Malefoy alla s'asseoir sur le dossier du canapé, l'air pensif. Après quelques instants, que Hermione avait trouvés interminables, assommée de sommeil qu'elle était, le jeune homme se leva enfin et déclara

- Je suis d'accord pour ne pas volontairement te gâcher la vie, tant qu'on sera ici, dans cet appartement. Si c'est ce qu'il faut pour avoir la paix.

- Un pacte de non-agression? s'étonna Hermione, surprise qu'une telle idée germe dans le cerveau d'un Malefoy. Ma foi, pourquoi pas... Si ça me permet d'aller dormir maintenant...

- Tu pourrais te sentir un peu plus concernée.

- Oh, je le suis, pas d'inquiétude Malefoy! C'est juste que... Je ne te vois pas le respecter, voilà tout. Et à vrai dire, ça risque d'être difficile de mon côté aussi.

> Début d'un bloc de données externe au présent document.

Lemma not_has_route_lookup (self : routes) path method :
  self !! path ≫= (fun path_routes => path_routes !! method) = None ->
  ~ has_route self path method.
Proof.
  intros Hlookup (path_routes & route & Hpath & Hmethod).
  rewrite Hpath in Hlookup. simpl in Hlookup. congruence.
Qed.

Lemma try_block_route_missing self (method path : string) event context
    log0 :
  self !! path = None ->
  try_block self (VStr method) (VStr path) event context log0 =
    (<["path" := VStr path]> (<["method" := VStr method]> log0),
     Raise (HttpExc (HTTPException.of_code 404))).
Proof.
  intros Hpath. unfold try_block, bind, log_set, lift, _prepare_request.
  simpl. by rewrite Hpath.
Qed.

Lemma try_block_method_missing self (method path : string) event context
    log0 path_routes :
  self !! path = Some path_routes ->
  path_routes !! method = None ->
  try_block self (VStr method) (VStr path) event context log0 =
    (<["path" := VStr path]> (<["method" := VStr method]> log0),
     Raise (HttpExc (HTTPException.of_code 405))).
Proof.
  intros Hpath Hmethod.
  unfold try_block, bind, log_set, lift, _prepare_request.
  simpl. rewrite Hpath. simpl. by rewrite Hmethod.
Qed.

(** C3. For a route table built by registration and an event from which a
    method and a path are extracted, the entry point returns status "404"
    with body detail "Not Found" when the path is registered for no method,
    and status "405" with body detail "Method Not Allowed" when the path is
    registered, but not for the extracted method. *)
Theorem routing_failures_are_distinct self event context
    (method path : string) :
  get_status_message 404 = "Not Found" ->
  get_status_message 405 = "Method Not Allowed" ->
  registered_table self ->
  _get_route_from_event event = Ok (VStr method, VStr path) ->
  ((forall m, ~ has_route self path m) ->
   exists log env,
     __call__ self event context = (Some log, Ok env)
     /\ statusCode env = "404"
     /\ body env = Some (dumps (VDict {[ "detail" := VStr "Not Found" ]})))
  /\ ((exists m, has_route self path m) -> ~ has_route self path method ->
      exists log env,
        __call__ self event context = (Some log, Ok env)
        /\ statusCode env = "405"
        /\ body env =
             Some (dumps (VDict {[ "detail" := VStr "Method Not Allowed" ]}))).
Proof.
  intros H404 H405 Htable Hroute. split.
  - intros Hnone.
    assert (Hpath : self !! path = None).
    { destruct (self !! path) as [path_routes|] eqn:Hpath; [|done].
      destruct (registered_table_path_has_method _ Htable _ _ Hpath)
        as (m & route & Hm).
      destruct (Hnone m). by exists path_routes, route. }
    pose proof (try_block_route_missing self method path event context
                  (logger_enter (aws_request_id context)) Hpath) as Htry.
    destruct (try_statement_http_failure _ _ _ _ _ _ _ _ Htry)
      as (env & Hstmt & Hstatus & Hbody & _).
    eexists _, env.
    split; [exact (__call___returns _ _ _ _ _ _ _ Hroute Hstmt)|].
    split; [exact Hstatus|].
    rewrite Hbody. unfold detail. simpl. by rewrite H404.
  - intros (m & path_routes & route & Hpath & Hm) Hnot.
    assert (Hmethod : path_routes !! method = None).
    { destruct (path_routes !! method) as [route'|] eqn:Hmethod; [|done].
      destruct Hnot. by exists path_routes, route'. }
    pose proof (try_block_method_missing self method path event context
                  (logger_enter (aws_request_id context)) _ Hpath Hmethod)
      as Htry.
    destruct (try_statement_http_failure _ _ _ _ _ _ _ _ Htry)
      as (env & Hstmt & Hstatus & Hbody & _).
    eexists _, env.
    split; [exact (__call___returns _ _ _ _ _ _ _ Hroute Hstmt)|].
    split; [exact Hstatus|].
    rewrite Hbody. unfold detail. simpl. by rewrite H405.
Qed.

(** C8 (amended). On a fresh (path, method) pair, each of the seven
    registration methods succeeds and returns the callable it stored in the
    route table: the route function itself when no validator is installed,
    and the validating wrapper of the route function when one is. *)
Theorem registration_returns_stored_callable self path status_code func
    method register :
  (method, register) ∈ registration_methods ->
  ~ has_route self path method ->
  exists self' returned,
    register self path status_code func = Ok (self', returned)
    /\ returned = match _validate_arguments with
                  | Some validate_arguments => validate_arguments func
                  | None => func
                  end
    /\ (_validate_arguments = None -> returned = func)
    /\ (exists path_routes route,
          self' !! path = Some path_routes
          /\ path_routes !! method = Some route
          /\ _APIRoute.func route = returned
          /\ _APIRoute.status_code route = status_code_or_200 status_code
          /\ _APIRoute.params route = _check_signature func)
    /\ (forall other, other <> path -> self' !! other = self !! other).
Proof.
  intros Hin Hfresh.
  assert (Hop : register self path status_code func
                = _api_route self path method status_code func).
  { unfold registration_methods in Hin.
    repeat (apply elem_of_cons in Hin as [Hin|Hin];
            [by inversion Hin|]).
    by apply elem_of_nil in Hin. }
  destruct (_api_route_fresh self path method status_code func Hfresh)
    as (self' & returned & Hreg).
  exists self', returned. rewrite Hop. split; [exact Hreg|].
  apply _api_route_ok in Hreg as (Hret & _ & ->).
  split; [exact Hret|].
  split; [intros Hnone; by rewrite Hnone in Hret|].
  split.
  - eexists _, _. rewrite lookup_insert_eq. split; [reflexivity|].
    rewrite lookup_insert_eq. by split.
  - intros other Hother. by rewrite lookup_insert_ne.
Qed.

- Comme tu veux Granger. En ce qui me concerne, ça m'est parfaitement égal, je peux très bien te mener la vie dure et répondre à chacune de tes provocations; ça me ferait perdre du temps, mais je n'y vois pas d'inconvénient majeur.

- Ce que tu peux être agaçant... Bon, je suis d'accord pour le pacte de non-agression. De toute façon, même si ça ne marche pas, ça vaut le coup d'essayer...

Draco tendit alors une grande main blanche à Hermione. Elle baissa les yeux pour la considérer, et son regard glissa vers le ventre du jeune homme, dont la peau semblait douce et les muscles puissants. Gênée de s'être laissée distraire, elle détournait le regard lorsque Draco s'écria:

- Bon, tu la serres, cette main, oui ou non?

- Oui, bien sûr...

Hermione tendit la main et serra celle que lui tendait le Serpentard. Il lui donna une vigoureuse poignée de main puis, sans la lâcher, il ricana avec un petit sourire:

- Une poignée de main sincère entre une Gryffondor et un Serpentard... C'est un moment historique.

- Tu l'as dit, bon, maintenant je vais me coucher, baîlla Hermione en tournant les talons, définitivement cette fois.

- Bonne nuit Granger...

Interloquée, elle faillit s'arrêter net, mais eut assez de ressource pour répondre:

- Bonne nuit, Malefoy, répondit-elle sans prêter attention à l'incongruité de ce qui venait de sortir de la bouche de son ennemi de toujours.

- Au fait, Granger...

- Moui?

- Plutôt sexy la nuisette!

Hermione claqua la porte de sa chambre, retira sa robe de chambre et se glissa à nouveau sous les draps; le sommeil l'emporta à l'instant même où elle fermait les yeux.